CN108534971B - Active and passive integrated vibration isolator output force testing device - Google Patents

Abstract

The invention discloses an active and passive integrated vibration isolator output force testing device which comprises a mounting base and a groove arranged along the width direction of the mounting base, wherein a plurality of stay rods are arranged in the groove, a force sensor mounting base is arranged on the mounting base, a plurality of force sensors are arranged on the force sensor mounting base, a vibration isolator mounting bottom plate is arranged at the top of each force sensor, the vibration isolator mounting bottom plate is connected with an active and passive integrated vibration isolator to be tested through bolts, a top supporting plate is sleeved at the top of each stay rod, and a screw mounting hole is formed in the center of the top supporting plate.
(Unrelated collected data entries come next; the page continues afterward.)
(* ===== verification/JenkinsClient.v ===== *)
(** The Jenkins client of the trigger matrix (sdcm/utils/trigger_matrix/groovy.py,
    jenkins_client.py).

    Jenkins and the clock are the interface [JenkinsServer]: running a script on its console,
    reading a page of its JSON API, [time.time()] and [time.sleep]. That the clock is not set
    back during a wait, and that a sleep lasts at least its argument, is the condition
    [steady_clock] of the theorems about waiting. Times are whole seconds.
    The client connects once and keeps the connection; what [_get_jenkins_client] gives does
    not change in a run, so connecting again is the same. The wait loop runs on fuel. *)
From Stdlib Require Import Ascii String ZArith Lia.
From stdpp Require Import base decidable option strings numbers sets sorting list.
From S2P Require Import Prelude.
From S2P Require Import PyString.
From S2P Require Import PyRegex.
From S2P Require Import PyInt.
From S2P Require Import PyRepr.
From S2P Require Import PyDict.
From S2P Require Import PyLiteral.
From S2P Require Import PyJson.
From S2P Require Import Effects.
From S2P Require Import TriggerVersions.
From S2P Require Import TriggerConfig.
Import TriggerVersions.
Local Open Scope py_scope.
Local Open Scope Z_scope.
(* ===== verification/TriggerMatrix.v ===== *)
(** Running a trigger matrix (sdcm/utils/trigger_matrix/parameters.py, matrix.py): the
    parameters each job gets, and the trigger of every selected job with the build its backend
    and region publish.

    A run's results also keep [sent], a log of what was handed to Jenkins: the job, its path
    and its parameters. E-mail and report files are not modelled. *)
From Stdlib Require Import Ascii String ZArith Lia.
From stdpp Require Import base decidable option strings numbers sets sorting list.
From S2P Require Import Prelude.
From S2P Require Import PyString.
From S2P Require Import PyDict.
From S2P Require Import PyJson.
From S2P Require Import Effects.
From S2P Require Import TriggerVersions.
From S2P Require Import TriggerConfig.
From S2P Require Import TriggerResolution.
From S2P Require Import JenkinsClient.
Import TriggerVersions TriggerConfig TriggerResolution JenkinsClient.
Local Open Scope py_scope.

Module TriggerMatrix.

Definition PER_JOB_LOCATION_PARAMS : list string := ["region"; "availability_zone"].

Abbreviation parameters := (list (string * json)).

(** ** Parameters (parameters.py) *)

Definition _resolve_templates (value : json) (branch branch_id : string) : json :=
  match value with
  | JStr s =>
    let s := if contains "{branch}" s then str_replace s "{branch}" branch else s in
    JStr (if contains "{branch_id}" s then str_replace s "{branch_id}" branch_id else s)
  | _ => value
  end.

Section Parameters.
Context {FT : PyFloat}.

(** [{k: overrides.pop(k) for k in PER_JOB_LOCATION_PARAMS if k in overrides}] *)
Definition location_overrides (overrides : parameters) : parameters :=
  omap (λ k, pair k <$> dict_get k overrides) PER_JOB_LOCATION_PARAMS.
Definition other_overrides (overrides : parameters) : parameters :=
  filter (λ p, p.1 ∉ PER_JOB_LOCATION_PARAMS) overrides.

Definition merged_params (job : JobConfig) (defaults cli_overrides : parameters) : parameters :=
  let overrides := given cli_overrides in
  update (update (update defaults (location_overrides overrides)) (job_params job)) (other_overrides overrides).

Definition set_version (scylla_version : string) (params : parameters) : parameters :=
  if truthy scylla_version then dict_set "scylla_version" (JStr scylla_version) params else params.

(** [params.setdefault("job_throttle_category", ...)] *)
Definition set_throttle (job : JobConfig) (params : parameters) : parameters :=
  if truthy (job_throttle_category job) && negb (dict_in "job_throttle_category" params)
  then dict_set "job_throttle_category" (JStr (job_throttle_category job)) params else params.

Definition set_upgrade (params : parameters) : parameters :=
  if is_rolling params then dict_set "scylla_version" (JStr EmptyString) params
  else dict_del "new_scylla_repo" params.

Definition fill_templates (branch : string) (params : parameters) : parameters :=
  if truthy branch then (λ p, (p.1, _resolve_templates p.2 branch (_branch_directory_id branch))) <$> params else params.

Definition build_job_parameters (job : JobConfig) (defaults : parameters) (scylla_version : string) (cli_overrides : parameters)
  (branch_source_version : string) : parameters :=
  let params := set_upgrade (set_throttle job (set_version scylla_version (merged_params job defaults cli_overrides))) in
  let branch := _extract_branch_from_version (if truthy branch_source_version then branch_source_version else scylla_version) in
  fill_templates branch params.

Fixpoint lstrip_slashes (s : string) : string :=
  match s with String c s' => if Ascii.eqb c "/" then lstrip_slashes s' else s | EmptyString => s end.

Definition resolve_job_path (job_name job_folder : string) : string :=
  if startswith "/" job_name then lstrip_slashes job_name else job_folder +:+ "/" +:+ job_name.

(** ** Required parameters *)
Definition param_missing (params : parameters) (name : string) : bool :=
  negb (truthy (strip (match dict_get name params with Some v => json_str v | None => EmptyString end))).

Definition missing_for (config : MatrixConfig) (overrides : parameters) (job : JobConfig) : list string :=
  if disabled job then []
  else filter (λ name, param_missing (update (update (defaults config) (job_params job)) (given overrides)) name = true)
         (required_params config).

Definition _check_required_params (config : MatrixConfig) (overrides : parameters) : outcome texn unit :=
  if truthy (jobs config ≫= missing_for config overrides) then Err TriggerMatrixError else Ok tt.

(** ** Triggering one version (_trigger_version) *)
Context {IC : ImageCatalog} {JS : JenkinsServer}.
Variable connection : outcome texn string.
Variables upstream_job upstream_build : string.

Record results : Type := {
  triggered : list string;
  skipped : list string;
  failed : list string;
  versions : list (string * string);
  pending : list _PendingWaitJob;
  sent : list (JobConfig * string * parameters)
}.

Record request : Type := {
  r_version : string;
  r_filter : string;
  r_folder : option string;
  r_labels : option string;
  r_backend : option string;
  r_skip : list string;
  r_arch : option string;
  r_strategy : string;
  r_overrides : parameters;
  r_dry_run : bool
}.

(** [filter_version or scylla_version] *)
Definition version_for_filtering (req : request) : string := if truthy (r_filter req) then r_filter req else r_version req.

Definition selection_of (req : request) : selection :=
  {| scylla_version := version_for_filtering req;
     resolved_version := if truthy (r_filter req) then Some (r_version req) else None;
     labels_selector := r_labels req; backend_filter := r_backend req; skip_jobs := r_skip req; image_arch := r_arch req |}.

Definition job_target (config : MatrixConfig) (overrides : parameters) (job : JobConfig) : option BackendTarget :=
  if job_uses_scylla_version job (defaults config) overrides
  then Some (target_for_job job (defaults config) (text_param overrides "region")) else None.

(** [sorted({...})] of targets. *)
Definition target_leb (x y : BackendTarget) : bool :=
  if String.eqb (t_backend x) (t_backend y) then
    if String.eqb (t_region x) (t_region y) then String.leb (t_arch x) (t_arch y) else String.leb (t_region x) (t_region y)
  else String.leb (t_backend x) (t_backend y).
Fixpoint insert_target (x : BackendTarget) (l : list BackendTarget) : list BackendTarget :=
  match l with
  | [] => [x]
  | y :: l' => if target_leb x y then x :: l else y :: insert_target x l'
  end.
Definition sorted_targets (l : list BackendTarget) : list BackendTarget := foldr insert_target [] (remove_dups l).

Definition matrix_targets (config : MatrixConfig) (overrides : parameters) (filtered : list JobConfig) : list BackendTarget :=
  sorted_targets (omap (job_target config overrides) filtered).

Definition scylla_version_param (params : parameters) : string :=
  match dict_get "scylla_version" params with Some v => json_str v | None => EmptyString end.

Definition skip_job (job : JobConfig) (r : results) : results :=
  {| triggered := triggered r; skipped := skipped r ++ [job_name job]; failed := failed r; versions := versions r;
     pending := pending r; sent := sent r |}.

(** The entries a trigger of [job] leaves: its version, and the log of what was sent. *)
Definition note_version (job : JobConfig) (path : string) (params : parameters) (r : results) : results :=
  {| triggered := triggered r; skipped := skipped r; failed := failed r;
     versions := dict_set path (scylla_version_param params) (versions r);
     pending := pending r; sent := sent r ++ [(job, path, params)] |}.

Definition note_triggered (path : string) (wait_job : list _PendingWaitJob) (r : results) : results :=
  {| triggered := triggered r ++ [path]; skipped := skipped r; failed := failed r; versions := versions r;
     pending := pending r ++ wait_job; sent := sent r |}.

Definition note_failed (path : string) (r : results) : results :=
  {| triggered := triggered r; skipped := skipped r; failed := failed r ++ [path]; versions := versions r;
     pending := pending r; sent := sent r |}.

Section Jobs.
Variables (config : MatrixConfig) (req : request) (folder : string) (assignment : assigned).

Definition wait_entry (job : JobConfig) (path queue_url : string) (params : parameters) : _PendingWaitJob :=
  {| p_job_name := path; p_queue_url := queue_url; p_collect_results := collect_results job; p_timeout := wait_timeout job;
     p_fail_on_error := fail_on_error job; p_scylla_version := scylla_version_param params |}.

Definition send (job : JobConfig) (path : string) (params : parameters) (r : results) : act server texn results :=
  let r := note_version job path params r in
  if wait job then
    let! q := caught (trigger_with_queue connection upstream_job upstream_build path params (r_dry_run req)) in
    match q with
    | Ok queue_url => ret (note_triggered path [wait_entry job path queue_url params] r)
    | Err JenkinsTriggerError => ret (note_failed path r)
    | Err e => raise e
    end
  else
    let! ok := trigger connection upstream_job upstream_build path params (r_dry_run req) in
    ret (if ok : bool then note_triggered path [] r else note_failed path r).

(** The version of a job, or [None] when its target must not be triggered. *)
Definition version_of_job (job : JobConfig) : option string :=
  match job_target config (r_overrides req) job with
  | None => Some (r_version req)
  | Some target =>
    if truthy (dict_get target assignment.2) then None else Some (default (r_version req) (dict_get target assignment.1))
  end.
The testing device provided by the invention realizes rigid connection of the active and passive integrated vibration isolator, the vibration isolator mounting bottom plate and the top support plate, and meanwhile, a plurality of force testing sensors are arranged at the bottom of the vibration isolator mounting plate to be tested, so that the active and passive integrated vibration isolator to be tested can be kept stable, and the measured data is accurate and reliable.

Description

Active and passive integrated vibration isolator output force testing device

Technical Field

The invention belongs to the technical field of vibration isolation performance testing of vibration isolators, and particularly relates to an output force testing device of an active and passive integrated vibration isolator.

Background

With the development of modern industry, the protection requirements and the vibration control level requirements of mechanical equipment, particularly precision equipment are higher and higher, and vibration isolators are widely used in the mechanical equipment to play the roles of reducing noise and vibration. Especially for military ships, the vibration of dynamic equipment of the ships can generate ship radiation noise, the sound invisibility of the ships is greatly influenced, and the possibility of discovery and attack by enemies is increased. Therefore, it is very important to effectively control the vibration of the mechanical equipment.
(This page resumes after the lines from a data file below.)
(** Every request may fail. A description that is given shows what is stored; an [ALTER] that
    succeeds stores the strategy, and one that fails may have done so; waiting for the schema
    agreement and reading rows change nothing. *)
Class CqlServer {W : Type} (db : database W) := {
  stored : W → gmap string strategy;
  describe_stored : ∀ w ks, ∃ w' r, describe db (cql_quote_if_needed ks) w = (w', r) ∧ stored w' = stored w ∧
    match r with
    | Err _ => True
    | Ok lines => ∃ s first pre post rest, stored w !! ks = Some s ∧
        lines = first :: (pre +:+ "replication = " +:+ described s +:+ post) :: rest ∧
        all_chars (λ c, negb (is_newline c)) pre = true ∧ match_line post = None
    end;
  alter_stores : ∀ w ks s, valid s → ∃ w' r, alter_keyspace db (cql_quote_if_needed ks) (str_strategy s) w = (w', r) ∧
    (is_Some (stored w !! ks) ∧ stored w' = <[ks := norm s]> (stored w) ∨ r ≠ Ok tt ∧ stored w' = stored w);
  agreement_reads : ∀ w, stored (wait_for_schema_agreement db w).1 = stored w;
  rows_stored : ∀ w, ∃ w' r, select_keyspaces db w = (w', r) ∧ stored w' = stored w ∧
    match r with
    | Err _ => True
    | Ok rows => ∃ l, rows = (λ p : string * strategy, row p.1 p.2) <$> l ∧ l ≡ₚ map_to_list (stored w)
    end;
}.

(** A server whose requests fail only for a keyspace there is none of. *)
Class ReliableServer {W : Type} (db : database W) `{!CqlServer db} := {
  describe_answers : ∀ w ks, is_Some (stored w !! ks) → ∃ lines, (describe db (cql_quote_if_needed ks) w).2 = Ok lines;
  alter_answers : ∀ w ks s, valid s →
    (alter_keyspace db (cql_quote_if_needed ks) (str_strategy s) w).2 = match stored w !! ks with Some _ => Ok tt | None => Err InvalidRequest end;
  agreement_reached : ∀ w, (wait_for_schema_agreement db w).2 = Ok tt;
}.

(** What is stored is well formed, with its numbers as numbers. *)
Definition stored_ok {W} {db : database W} `{!CqlServer db} (w : W) : Prop :=
  map_Forall (λ _ s, valid s ∧ norm s = s) (stored w).

(** *** Normal forms *)
Lemma norm_rf_ok v : rf_ok v → rf_ok (norm_literal v) ∧ norm_literal (norm_literal v) = norm_literal v.
Proof.
  destruct v as [z|s|l]; simpl; [done| |done]. intros (z & Hz & ->). rewrite py_int_str_Z. done.
Qed.

Lemma quoted_rf_ok v : rf_ok v → rf_ok (quoted_literal v) ∧ norm_literal (quoted_literal v) = norm_literal v.
Proof.
  destruct v as [z|s|l]; simpl; [|done|done]. intros Hz. rewrite py_int_str_Z. split; [by exists z|done].
Qed.

(** A map on the factors keeps validity when it keeps the factors good. *)
Lemma dc_ok_map (f : literal → literal) per_dc :
  (∀ v, rf_ok v → rf_ok (f v)) → Forall dc_ok per_dc → Forall dc_ok (prod_map id f <$> per_dc).
Proof.
  intros Hf H. apply Forall_fmap. eapply Forall_impl; [exact H|]. intros [k v] (H1 & H2 & H3). split_and!; [done|done|by apply Hf].
Qed.

Lemma valid_norm s : valid s → valid (norm s) ∧ norm (norm s) = norm s.
Proof.
  destruct s as [rf|per_dc|]; cbn [valid norm]; [|intros (Hne & Hnd & Hok)|done].
  - intros [H ->]%norm_rf_ok. done.
  - split.
    + split_and!; [by destruct per_dc|by rewrite fmap_fst_map|]. apply dc_ok_map; [|done]. intros v Hv. by apply norm_rf_ok.
    + f_equal. rewrite <-list_fmap_compose. apply list_fmap_ext. intros i [k v] Hi. unfold compose. cbn [prod_map id fst snd].
      f_equal. rewrite Forall_forall in Hok. apply norm_rf_ok. by apply (Hok (k, v)), (list_elem_of_lookup_2 _ i).
Qed.

Lemma valid_quoted s : valid s → valid (quoted s) ∧ norm (quoted s) = norm s.
Proof.
  destruct s as [rf|per_dc|]; cbn [valid norm quoted]; [|intros (Hne & Hnd & Hok)|done].
  - intros [H ->]%quoted_rf_ok. done.
  - split.
    + split_and!; [by destruct per_dc|by rewrite fmap_fst_map|]. apply dc_ok_map; [|done]. intros v Hv. by apply quoted_rf_ok.
    + f_equal. rewrite <-list_fmap_compose. apply list_fmap_ext. intros i [k v] Hi. unfold compose. cbn [prod_map id fst snd].
      f_equal. rewrite Forall_forall in Hok. apply quoted_rf_ok. by apply (Hok (k, v)), (list_elem_of_lookup_2 _ i).
Qed.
At present, vibration control techniques for mechanical equipment can be classified into two categories, passive and active, according to whether external energy input is required. Passive vibration control techniques do not require external energy, and typically achieve effective isolation of mechanical equipment vibrations through passive vibration isolation elements or dampen mechanical equipment vibrations through passive dynamic vibration absorbers. The active vibration control technology needs to acquire energy from the outside to drive an actuator, and the effective control of vibration is realized through the actuator and a corresponding vibration control algorithm. Although the passive vibration isolator has a simple structure and good reliability, the low-frequency vibration isolation effect is not good. If the vibration isolation effect of the passive vibration isolation system is to be greatly improved, the rigidity of the vibration isolator needs to be reduced as much as possible. However, too low a stiffness may result in a reduction in the load carrying capacity and stability of the vibration isolation system. Although the active dynamic vibration absorber can simultaneously restrain a plurality of vibration frequency spectrums, the number of the active dynamic vibration absorbers needs to be greatly increased, so that more space is occupied.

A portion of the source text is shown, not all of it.